Public Utilities Commission approves new rooftop solar programs
News Release from HECO October 13, 2015
HONOLULU, October 13, 2015 - The Hawaii Public Utilities Commission has approved two new rooftop PV programs that will allow customers of the Hawaiian Electric Companies to take advantage of new energy storage technology and help ensure safe, reliable service and fair treatment for all customers. The decision is the result of the first phase of the PUC’s effort to develop long-term technical and policy solutions that will support the continued growth of rooftop PV in Hawaii.
“We appreciate the PUC’s thorough review of the complex issues that need to be balanced,” said Jim Alberts, Hawaiian Electric senior vice president of customer service. “We see solar power as an important part of the diverse set of renewable energy solutions needed to help lower customer bills and meet Hawaii’s goal of a 100 percent renewable portfolio standard by 2045.”
Hawaiian Electric, Maui Electric, and Hawaii Electric Light Company will offer programs for customers installing both traditional rooftop PV systems and systems with emerging energy-storage technologies. These programs are:
Grid Supply, which provides rooftop PV customers on Oahu and Hawaii island with credits on their electric bills for excess electricity sent to the grid at a fixed rate of approximately 15 cents per kilowatt-hour. Customers on Maui would be credited at approximately 17 cents per kilowatt-hour, Molokai at approximately 24 cents per kilowatt-hour, and Lanai at approximately 28 cents per kilowatt-hour.
Self Supply, which is designed for customers with rooftop PV systems and energy storage, such as batteries. It provides for an expedited review and approval of applications in areas with high levels of PV.

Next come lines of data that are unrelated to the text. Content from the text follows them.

Lemma compaction_spec rids db path n db' V :
  disk_inv db V -> devices db (live db (vcs db)) -> next_mtid db + 16 < 2 ^ 64 -> (length path < 4)%nat -> compaction_main SHA1 mmap malloc junk rids db path n = Done db' ->
  disk_inv db' (compacted V path n) /\ devices db' (live db' (vcs db')) /\ active_table0 db' = active_table0 db /\ active_table1 db' = active_table1 db /\
  data_id db' = data_id db /\ bc_id db' = bc_id db /\ next_mtid db' <= next_mtid db + 16 /\ length (cms_dump db') = length (cms_dump db).
Proof using Hjunk Hsha.
  intros HI HD Hnx Hp E. unfold compaction_main in E. apply bind_Done_inv in E as ([[db1 mts_old] tables] & E1 & E).
  apply bind_Done_inv in E as (d & Hd & E). apply bind_Done_inv in E as (raw & Hr & E). apply bind_Done_inv in E as (tables1 & Ef & E).
  apply bind_Done_inv in E as (tables2 & Eb & E). apply bind_Done_inv in E as ([db2 l] & E2 & E). apply bind_Done_inv in E as (db3 & E3 & E).
  apply load_Done_inv in Hd, Hr. rewrite start_bit_level in Hd.
  assert (exists v, db1 = with_vcs db v) as [v Ev] by (destruct (compaction_initial_inv _ _ _ _ _ _ E1) as (_ & _ & _ & _ & Ev & _); by eexists).
  rewrite Ev in Hd, Hr. cbn [with_vcs data_id raws] in Hd, Hr.
  destruct (merged_tables db V path n db1 mts_old tables d raw tables1 tables2 HI E1 Hd Hr Ef Eb) as (cc & Ms & Hcc & -> & Hn & -> & Hb & HlM & HMs & Hal).
  destruct (create_subs_inv db V path HI ltac:(by rewrite Hcc) Hp) as [HI1 Hsub]. set (v1 := create_subs 8 path (vcs db)) in *. set (db1 := with_vcs db v1) in *. clear v Ev.
  assert (devices db1 (live db1 (vcs db1))) as HD1.
  { apply (devices_maps db); [done|done|]. rewrite (live_frame db db1) by done. cbn [db1 with_vcs vcs]. unfold v1. by rewrite create_subs_live. }
  pose proof (Forall2_length _ _ _ Hb) as Hlt. rewrite HlM in Hlt.
  destruct (dump_all_spec SHA1 junk Hjunk Hsha rids path V tables2 Ms 0 db1 (live db1 (vcs db1)) db2 l HD1) as (HD2 & HF2 & Hn2 & Hl & Hnew); [rewrite Hlt; cbn; lia|done|done| |done|].
  { intros j Hj. rewrite (Forall2_length _ _ _ Hb), HlM in Hj. destruct (Hsub j ltac:(lia)) as [c Hc]. exists c. destruct (di_conts _ _ HI1 _ _ Hc) as [Hco Hlen].
    split; [done|]. split; [done|]. split; [by apply unit_lives|]. rewrite (cont_length _ _ _ _ Hco). unfold DB_CONTAINER_NR in Hlen. lia. }
  pose proof (disk_frame db1 db2 V _ HI1 ltac:(done) HF2) as HI2. pose proof (fr_vcs _ _ _ HF2) as Ev2.
  assert (vcs db2 !! path = Some cc) as Hcc2 by (rewrite Ev2; cbn [db1 with_vcs vcs]; unfold v1; by rewrite create_subs_lookup, Hcc).
  destruct (update_inv db2 V path n l db3 cc HI2 Hp) as (HI3 & HF3 & Ecm & Hn3 & Hperm); [by rewrite Hl, (Forall2_length _ _ _ Hb), HlM|done| |done|].
  { intros j m b c Hlj Hc. pose proof (lookup_lt_Some _ _ _ Hlj) as Hj. rewrite Hl, (Forall2_length _ _ _ Hb), HlM in Hj. rewrite Ev2 in Hc. apply (Hnew j m b _ c Hlj (HMs j Hj) Hc). }
  assert (data_id db3 = data_id db2 /\ bc_id db3 = bc_id db2) as [Ed3 Eb3] by (split; apply HF3).
  set (old := (fun i => old_bc db1 (path ++ [i])) <$> seq 0 8) in *.
  assert (devices db3 (table_units db3 path (take n (metatables cc)) ++ (old ≫= bc_unit db3) ++ live db2 (vcs db3))) as HD3.
  { apply (devices_maps db2); [done|done|]. eapply devices_perm; [|exact HD2]. rewrite (new_units_eq db2 db1) by (symmetry; apply HF2).
    rewrite (Permutation_app_comm (new_units _ _ _)), (live_frame db2 db1), <- Ev2 by (symmetry; apply HF2). rewrite <- Hperm.
    assert (old ≫= bc_unit db3 = seq 0 8 ≫= (fun j => bc_unit db2 (bc_at (vcs db2) (path ++ [j])))) as ->.
    { unfold old. rewrite list_fmap_bind. apply list_bind_ext; [|done]. intros j. unfold compose. rewrite (bc_unit_eq db2 db3) by done. by rewrite Ev2. }
    unfold table_units, level. rewrite Ed3. solve_Permutation. }
  destruct (free_old_spec db3 path _ old _ db' HD3 Hal) as (HD5 & HF & Hn5); [|done|].
  { apply Forall_forall. intros o Ho. unfold old in Ho. apply list_elem_of_fmap_1 in Ho as (i & -> & Hi). apply elem_of_seq in Hi. destruct (Hsub i ltac:(lia)) as [c Hc].
    unfold old_bc. cbn [db1 with_vcs vcs]. rewrite Hc. cbn. destruct (di_conts _ _ HI1 _ _ Hc) as [[_ Hbc _] _]. destruct (bc c) as [b|]; [|done].
    by destruct Hbc as (_ & _ & ? & _ & ? & _ & _ & _ & ?). }
  split_and!.
  - apply (disk_frame db3 db' _ (live db2 (vcs db3))); [done| |done]. by rewrite (live_frame db2 db3).
  - rewrite (live_frame db2 db'), (fr_vcs _ _ _ HF) by (rewrite ?(fr_data _ _ _ HF), ?(fr_bc _ _ _ HF); done). done.
  - rewrite (fr_active0 _ _ _ HF). change (active_table0 db3) with (active_table0 (with_vcs db3 (vcs db2))). by rewrite (fr_active0 _ _ _ HF3), (fr_active0 _ _ _ HF2).
  - rewrite (fr_active1 _ _ _ HF). change (active_table1 db3) with (active_table1 (with_vcs db3 (vcs db2))). by rewrite (fr_active1 _ _ _ HF3), (fr_active1 _ _ _ HF2).
  - by rewrite (fr_data _ _ _ HF), Ed3, (fr_data _ _ _ HF2).
  - by rewrite (fr_bc _ _ _ HF), Eb3, (fr_bc _ _ _ HF2).
  - rewrite Hn5, Hn3. rewrite Hlt in Hn2. cbn [db1 with_vcs next_mtid] in Hn2. lia.
  - by rewrite (fr_maps _ _ _ HF), Ecm, (fr_maps _ _ _ HF2).
Qed.
End tree.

In addition, to help cover the fixed costs of providing service to PV customers who remain connected to the grid for continued service even when their PV systems are not producing energy, new residential PV system owners will pay a minimum monthly bill of $25.
The PUC also directed that these new options will replace the NEM program. Customers with a current NEM agreement and those with valid pending applications submitted prior to Oct. 13, 2015 will continue under the NEM program.
Current NEM customers who want to install more PV panels or otherwise modify their current systems will be required to transition to either the new Grid Supply or Self Supply programs. In addition, the PUC also agreed to allow the Hawaiian Electric Companies to submit a revised time-of-use rate proposal to further expand options for our customers.
The PUC stated that these programs are intended to serve as transitional programs while it continues to develop long-term solutions. In its order, the PUC said:
“It is abundantly clear that distributed energy resources can provide benefits to Hawaii. It is also clear, for both technical and economic reasons, that the policies established more than a decade ago must be adapted to address the reality of distributed energy resources as they exist today – and as they are likely to develop in the near future. The challenge facing the State now is ensuring that DER continues to scale in a way that it benefits all customers as each utility advances towards 100% renewable energy.”
The new Grid Supply and Self Supply programs are expected to be available to customers by Oct. 21.